Lewis Taylor, who has worked alongside Watson for 14 years, now leads The Studio’s retail business and has further refined and developed these models, marrying aesthetics and operation, honing the balance between consistency (what he calls ‘core DNA) and locational individuality in their roll out retail and increasingly merging their residential and hospitality expertise with retail to create new shopping models. While thoughtful deployment of colour, texture and detail might be the seen as The Studio’s signature to the outside world, ask Taylor what puts The Studio stamp on a space and he is more likely to about ceremony. “What’s the first thing you do when you walk in - if it’s a hotel room, where do you put your coat, where do you put your keys, where do you take your shoes off, where do you put your luggage, can you open your luggage up?” says Taylor. “With retail - is there a doorman or are you touching the door. There’s no doorman in the McQueen store so we made a unique door handle that’s cast in bronze - instantly you get a feel of what you are walking into. And then what do you see left and then right, how does the shopper navigate the space. That kind of ceremony.” And with experience and education leading the direction of travel, and retail becoming less transactional there a sense that all The Studio’s sectors are merging. The Jimmy Choo London flagship has a champagne bar, and there’s a distinct residential feel to some of Harrods menswear, with a standard lamp, a chair, a cabinet and ambient lighting.

Beauty is still an area that fascinates Watson ‘I subscribe to Beauty Pie,” he says, referring to the subscription based brand from serial disruptor, Marcia Kilgore, that offers premium skincare at factory prices.
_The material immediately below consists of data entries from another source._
(* ===== verification/VirtualIp.v ===== *)
(** * Virtual addresses of the mesh ([crates/a3net-types/src/virtual_ip.rs])

    Every member's IPv4 and IPv6 address is computed from its node id. An IPv4
    address is its 32-bit number, an IPv6 address its 16 octets; [None] is a panic
    (a node id that is not hexadecimal or too short). The text form of IPv4
    addresses, of the Rust standard library, is written out; the parser of IPv6
    text is not modelled. *)
From stdpp Require Import prelude strings list.
From Stdlib Require Import NArith Lia Ascii.
From Stdlib Require String.
From S2P Require Import Prelude NodeId.

#[local] Open Scope N_scope.

Definition ipv4_of (a b c d : N) : N := a * 2 ^ 24 + b * 2 ^ 16 + c * 2 ^ 8 + d.

Definition MESH_IPV4_PREFIX_LEN : N := 10.
Definition MESH_IPV4_BASE : N := ipv4_of 100 64 0 0.
Definition MESH_IPV4_LAST : N := ipv4_of 100 127 255 255.
Definition MESH_IPV4_COUNT : N := N.shiftl 1 (32 - MESH_IPV4_PREFIX_LEN).
Definition MESH_IPV6_PREFIX_BYTES : list N := [2; 0].

Record VirtualIpv4 : Type := mkVirtualIpv4 { vip4 : N }.
Record VirtualIpv6 : Type := mkVirtualIpv6 { vip6 : list N }.
Record VirtualIp : Type := mkVirtualIp { vi_ipv4 : VirtualIpv4; vi_ipv6 : VirtualIpv6 }.

#[global] Instance VirtualIpv4_eq_dec : EqDecision VirtualIpv4.
Proof. solve_decision. Defined.
#[global] Instance VirtualIpv6_eq_dec : EqDecision VirtualIpv6.
Proof. solve_decision. Defined.
#[global] Instance VirtualIp_eq_dec : EqDecision VirtualIp.
Proof. solve_decision. Defined.

(** [u32::from_le_bytes]. *)
Definition le32 (b0 b1 b2 b3 : N) : N := b0 + b1 * 2 ^ 8 + b2 * 2 ^ 16 + b3 * 2 ^ 24.

Definition VirtualIpv4_from_node_id `{Hex} (id : NodeId) : option VirtualIpv4 :=
  bytes ← NodeId_as_bytes id;
  b0 ← bytes !! 0%nat; b1 ← bytes !! 1%nat; b2 ← bytes !! 2%nat; b3 ← bytes !! 3%nat;
  let offset := le32 b0 b1 b2 b3 in
  let offset := offset mod MESH_IPV4_COUNT in
  Some (mkVirtualIpv4 ((MESH_IPV4_BASE + offset) mod 2 ^ 32)).

Definition VirtualIpv4_from_std (addr : N) : option VirtualIpv4 :=
  if (MESH_IPV4_BASE <=? addr) && (addr <? MESH_IPV4_BASE + MESH_IPV4_COUNT)
  then Some (mkVirtualIpv4 addr) else None.

(** [Ipv4Addr] as text: dotted decimal octets, parsed without leading zeros. *)
Definition dot : ascii := "."%char.
Definition octets4 (addr : N) : list N :=
  [addr / 2 ^ 24; addr / 2 ^ 16 mod 256; addr / 2 ^ 8 mod 256; addr mod 256].
Definition show_ipv4 (addr : N) : string := str_join dot (show_N <$> octets4 addr).

Definition parse_octet (s : string) : option N :=
  if Nat.ltb 3 (String.length s) then None
  else if negb (str_forallb is_digit s) then None
  else if Nat.ltb 1 (String.length s) && str_starts_with "0" s then None
  else parse_uint 255 s.

Definition parse_ipv4 (s : string) : option N :=
  match str_split dot s with
  | [a; b; c; d] =>
      a ← parse_octet a; b ← parse_octet b; c ← parse_octet c; d ← parse_octet d; Some (ipv4_of a b c d)
  | _ => None
  end.

Definition VirtualIpv4_parse (s : string) : result AdnetError VirtualIpv4 :=
  match parse_ipv4 s with
  | None => Err Validation
  | Some ip => ok_or Validation (VirtualIpv4_from_std ip)
  end.

Definition VirtualIpv4_fmt (v : VirtualIpv4) : string := show_ipv4 (vip4 v).

(** The loop over [raw[2..]] copies bytes 2 to 15 of the id. *)
Definition VirtualIpv6_from_node_id `{Hex} (id : NodeId) : option VirtualIpv6 :=
  bytes ← NodeId_as_bytes id;
  low ← mapM (λ i : nat, bytes !! (i + 2)%nat) (seq 0 14);
  Some (mkVirtualIpv6 (MESH_IPV6_PREFIX_BYTES ++ low)).

Definition VirtualIpv6_from_std (octets : list N) : option VirtualIpv6 :=
  match octets with
  | a :: b :: _ => if (a =? 2) && (b =? 0) then Some (mkVirtualIpv6 octets) else None
  | _ => None
  end.

Definition VirtualIp_from_node_id `{Hex} (id : NodeId) : option VirtualIp :=
  ipv4 ← VirtualIpv4_from_node_id id;
  ipv6 ← VirtualIpv6_from_node_id id;
  Some (mkVirtualIp ipv4 ipv6).

Definition VirtualIp_from_ipv4 (ipv4 : VirtualIpv4) : VirtualIp :=
  mkVirtualIp ipv4 (mkVirtualIpv6 (replicate 16 0)).

(** ** Derivation *)

Section VirtualIpLemmas.
Context `{HX : Hex} {HL : HexLaws HX}.

(** The numbers the derivation reads: the low 22 bits of the first four bytes,
    and bytes 2 to 15. *)
Definition low22 (bytes : list N) : N :=
  le32 (default 0 (bytes !! 0%nat)) (default 0 (bytes !! 1%nat)) (default 0 (bytes !! 2%nat)) (default 0 (bytes !! 3%nat))
    mod 2 ^ 22.

Lemma mesh_range : MESH_IPV4_LAST + 1 = MESH_IPV4_BASE + 2 ^ 22 ∧ MESH_IPV4_COUNT = 2 ^ 22.
Proof. by vm_compute. Qed.

Lemma virtual_ipv4_ok id :
  node_ok id → VirtualIpv4_from_node_id id = Some (mkVirtualIpv4 (MESH_IPV4_BASE + low22 (node_bytes id))).
Proof.
  intros Hid. unfold VirtualIpv4_from_node_id, low22. rewrite NodeId_as_bytes_ok by done.
  destruct (node_bytes_ok id Hid) as [Hl _]. unfold NODE_ID_BYTES in Hl. cbn [mbind option_bind].
  destruct (node_bytes id) as [|b0 [|b1 [|b2 [|b3 l]]]]; [discriminate Hl..|]. cbn -[N.modulo N.pow N.add MESH_IPV4_BASE].
  do 2 f_equal. rewrite (proj2 mesh_range). apply N.mod_small.
  pose proof (N.mod_lt (le32 b0 b1 b2 b3) (2 ^ 22) ltac:(done)).
  apply N.lt_le_trans with (MESH_IPV4_BASE + 2 ^ 22); [lia|]. by vm_compute.
Qed.

Lemma virtual_ipv6_ok id :
  node_ok id → VirtualIpv6_from_node_id id = Some (mkVirtualIpv6 ([2; 0] ++ take 14 (drop 2 (node_bytes id)))).
Proof.
  intros Hid. unfold VirtualIpv6_from_node_id. rewrite NodeId_as_bytes_ok by done.
  destruct (node_bytes_ok id Hid) as [Hl _]. cbn [mbind option_bind].
  assert (mapM (λ i : nat, node_bytes id !! (i + 2)%nat) (seq 0 14) = Some (take 14 (drop 2 (node_bytes id)))) as ->; [|done].
  apply mapM_Some. apply Forall2_same_length_lookup_2.
  - rewrite length_seq, length_take, length_drop, Hl. done.
  - intros i j x [-> Hi]%lookup_seq Hx. rewrite lookup_take_lt in Hx by lia. rewrite lookup_drop in Hx.
    by replace (0 + i + 2)%nat with (2 + i)%nat by lia.
Qed.

(** The addresses of a node lie in the mesh: for every well-formed node id the
    derivation succeeds, the IPv4 address is in [100.64.0.0/10], where [from_std]
    accepts exactly the range between its first and last address, and the IPv6
    address has 16 octets and the prefix that its [from_std] accepts. *)
Theorem virtual_ip_in_mesh id :
  node_ok id →
  ∃ v, VirtualIp_from_node_id id = Some v ∧
    MESH_IPV4_BASE ≤ vip4 (vi_ipv4 v) ≤ MESH_IPV4_LAST ∧
    VirtualIpv4_from_std (vip4 (vi_ipv4 v)) = Some (vi_ipv4 v) ∧
    length (vip6 (vi_ipv6 v)) = 16%nat ∧ VirtualIpv6_from_std (vip6 (vi_ipv6 v)) = Some (vi_ipv6 v) ∧
    (∀ a, is_Some (VirtualIpv4_from_std a) ↔ MESH_IPV4_BASE ≤ a ≤ MESH_IPV4_LAST).
Proof.
  intros Hid. unfold VirtualIp_from_node_id. rewrite virtual_ipv4_ok, virtual_ipv6_ok by done.
  destruct (node_bytes_ok id Hid) as [Hl _]. destruct mesh_range as [Hm1 Hm2]. cbn [mbind option_bind].
  eexists. split; [done|]. cbn [vi_ipv4 vi_ipv6 vip4 vip6].
  assert (low22 (node_bytes id) < 2 ^ 22) as Hlow by (by apply N.mod_lt).
  assert (∀ a, is_Some (VirtualIpv4_from_std a) ↔ MESH_IPV4_BASE ≤ a ≤ MESH_IPV4_LAST) as Hs.
  { intros a. unfold VirtualIpv4_from_std. rewrite Hm2.
    destruct (N.leb_spec MESH_IPV4_BASE a), (N.ltb_spec a (MESH_IPV4_BASE + 2 ^ 22)); cbn [andb];
      (split; [intros [? ?]; (done || lia)|intros ?; (by eexists) || lia]). }
  split_and!; [lia|lia| |..].
  - destruct (Hs (MESH_IPV4_BASE + low22 (node_bytes id))) as [_ [v Hv]]; [lia|]. rewrite Hv.
    unfold VirtualIpv4_from_std in Hv. by destruct (_ && _); [injection Hv as <-|].
  - rewrite length_app, length_take, length_drop, Hl. done.
  - done.
  - exact Hs.
Qed.

(** Addresses can be shared: two nodes have the same IPv4 address exactly when
    the first four bytes of their ids agree modulo [2^22], and the same IPv6
    address exactly when bytes 2 to 15 agree. *)
Theorem virtual_ip_collisions a b va vb :
  node_ok a → node_ok b → VirtualIp_from_node_id a = Some va → VirtualIp_from_node_id b = Some vb →
  (vi_ipv4 va = vi_ipv4 vb ↔ low22 (node_bytes a) = low22 (node_bytes b)) ∧
  (vi_ipv6 va = vi_ipv6 vb ↔ take 14 (drop 2 (node_bytes a)) = take 14 (drop 2 (node_bytes b))).
Proof.
  intros Ha Hb. unfold VirtualIp_from_node_id. rewrite !virtual_ipv4_ok, !virtual_ipv6_ok by done.
  cbn [mbind option_bind]. intros [= <-] [= <-]. cbn [vi_ipv4 vi_ipv6]. split; split.
  - intros [= H%N.add_cancel_l]. done.
  - by intros ->.
  - by intros [= ->].
  - by intros ->.
Qed.

(** ** Text *)

Lemma parse_octet_show n : n < 256 → parse_octet (show_N n) = Some n.
Proof.
  intros Hn. assert (∀ k, k < 256 → bool_decide (parse_octet (show_N k) = Some k) = true) as H.
  { apply (N_check (λ k, bool_decide (parse_octet (show_N k) = Some k)) 256). by vm_compute. }
  specialize (H n Hn). by apply bool_decide_eq_true in H.
Qed.

Lemma octets4_value addr : addr < 2 ^ 32 →
  ipv4_of (addr / 2 ^ 24) (addr / 2 ^ 16 mod 256) (addr / 2 ^ 8 mod 256) (addr mod 256) = addr.
Proof.
  intros _. unfold ipv4_of.
  pose proof (N.div_mod addr (2 ^ 8) ltac:(done)) as H1.
  pose proof (N.div_mod (addr / 2 ^ 8) 256 ltac:(done)) as H2. rewrite N.Div0.div_div in H2.
  change (2 ^ 8 * 256) with (2 ^ 16) in H2.
  pose proof (N.div_mod (addr / 2 ^ 16) 256 ltac:(done)) as H3. rewrite N.Div0.div_div in H3.
  change (2 ^ 16 * 256) with (2 ^ 24) in H3. change (2 ^ 8) with 256 in *. change (2 ^ 16) with 65536 in *.
  change (2 ^ 24) with 16777216 in *. lia.
Qed.

(** The text form of a virtual IPv4 address round trips, and whatever [parse]
    accepts lies in the mesh range. *)
Theorem virtual_ipv4_roundtrip s v :
  (MESH_IPV4_BASE ≤ vip4 v ≤ MESH_IPV4_LAST → VirtualIpv4_parse (VirtualIpv4_fmt v) = Ok v) ∧
  (VirtualIpv4_parse s = Ok v → MESH_IPV4_BASE ≤ vip4 v ≤ MESH_IPV4_LAST).
Proof.
  split.
  - intros [Hb Hl]. destruct v as [a]. cbn [vip4] in *. unfold VirtualIpv4_parse, VirtualIpv4_fmt, show_ipv4. cbn [vip4].
    assert (a < 2 ^ 32) as Ha by (apply N.le_lt_trans with MESH_IPV4_LAST; [done|by vm_compute]).
    unfold parse_ipv4. rewrite str_split_join; [|done|].
    + unfold octets4. cbn [fmap list_fmap]. rewrite !parse_octet_show.
      * cbn [mbind option_bind]. rewrite octets4_value by done. cbn [ok_or]. unfold VirtualIpv4_from_std.
        rewrite (proj2 (N.leb_le MESH_IPV4_BASE a)) by done.
        rewrite (proj2 (N.ltb_lt a (MESH_IPV4_BASE + MESH_IPV4_COUNT))); [done|].
        destruct mesh_range as [Hm1 ->]. lia.
      * by apply N.Div0.div_lt_upper_bound.
      * by apply N.mod_lt.
      * by apply N.mod_lt.
      * by apply N.mod_lt.
    + apply Forall_fmap, Forall_forall. intros x _. by apply show_N_lacks.
  - unfold VirtualIpv4_parse. destruct (parse_ipv4 s) as [a|]; [|done]. cbn [ok_or].
    unfold VirtualIpv4_from_std. destruct (N.leb_spec MESH_IPV4_BASE a); [|done].
    destruct (N.ltb_spec a (MESH_IPV4_BASE + MESH_IPV4_COUNT)) as [Hlt|]; [|done]. cbn [andb]. intros [= <-].
    destruct mesh_range as [Hm1 Hm2]. rewrite Hm2 in Hlt. cbn [vip4]. lia.
Qed.
End VirtualIpLemmas.

(** ** Witnesses *)

Definition node7 : NodeId := mkNodeId (hex_encode (Hex := hex_ref) (replicate 32 7)).

Lemma node7_ok : node_ok (HX := hex_ref) node7.
Proof. exists (replicate 32 7). split_and!; [done| |done]. repeat constructor. Qed.

Lemma virtual_ip_in_mesh_witness : is_Some (VirtualIp_from_node_id (H := hex_ref) node7).
Proof. destruct (virtual_ip_in_mesh (HX := hex_ref) node7 node7_ok) as (v & Hv & _). exists v. exact Hv. Defined.

Lemma virtual_ip_collisions_witness :
  ∃ v, VirtualIp_from_node_id (H := hex_ref) node7 = Some v ∧ (vi_ipv4 v = vi_ipv4 v ↔ low22 (node_bytes (HX := hex_ref) node7) = low22 (node_bytes (HX := hex_ref) node7)).
Proof.
  eexists. split; [vm_compute; reflexivity|].
  refine (proj1 (virtual_ip_collisions (HX := hex_ref) node7 node7 _ _ node7_ok node7_ok _ _)); vm_compute; reflexivity.
Defined.

Lemma virtual_ipv4_roundtrip_witness : VirtualIpv4_parse (VirtualIpv4_fmt (mkVirtualIpv4 MESH_IPV4_BASE)) = Ok (mkVirtualIpv4 MESH_IPV4_BASE).
Proof. apply (virtual_ipv4_roundtrip EmptyString (mkVirtualIpv4 MESH_IPV4_BASE)). split; vm_compute; discriminate. Defined.

(** A short text is not an address: 100.64.0.0 is, 100.064.0.0 and 10.0.0.1 are not accepted. *)
Lemma virtual_ipv4_examples :
  VirtualIpv4_parse "100.64.0.0" = Ok (mkVirtualIpv4 MESH_IPV4_BASE) ∧
  VirtualIpv4_parse "100.064.0.0" = Err Validation ∧ VirtualIpv4_parse "10.0.0.1" = Err Validation.
Proof. by vm_compute. Qed.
He and the team returned recently from a research trip to Korea with suitcases of facemasks, having immersed themselves in the latest k-beauty developments and he talks with enthusiasm about his investigations into cryotherapy. “It gave me an amazing endorphin rush!” It’s the new developments around the integration of beauty, wellness and design that animate him most, and which he is leading the team to explore “the overlap with wellness is very exciting creatively,” he says. “Harrods wellness department (not designed by us) is very holistic - it has some incredible things - beauty, dermatology, physiotherapy. It’s not just about getting the fabulous lipstick for a party but you can get that, as well as a make over,” he enthuses. And he finds the integration of wellness into hospitality equally inspiring. “Hotels are doing smarter things like putting yoga mats in the rooms and you might have a wellness menu there too rather than just the option of a club sandwich. It might be types of lighting they are using, it might be quality of light. It’s not just about having a spa down in the basement anymore, it’s about materiality, air, light. We have briefs that are looking at purified air. We’ve discussed salt rooms where you sit in a room for 20 minutes and breathe salt...” And it’s not just the concepts evolving, the fabric of the design too “We are challenged more and more to use materials that are sustainable, more natural products, less synthetic lacquers…. it can’t be just lip service.”

While for Taylor a dream future project would be a beauty hall, something he thinks can be further disrupted away from the concession-led model, Watson is thinking - a lot - along the lines of wellness integration and the holistic design of hospitality and retail. Whilst looking to the future, however, they don’t want to lose one big Studio-defining trait - a knack for creating timeless design. It’s not only the John Barrett salon that endured longer than most, this year the Wolseley is 17 years old and Claridge’s Bar, 22 yeas old. “There’s sustainability in that, ” says Watson. And indeed, there’s nothing more forward-looking than making things that last.

Emma Moore is a design, wellness and culinary writer, editor and consultant, and the former Lifestyle Director of Wallpaper*.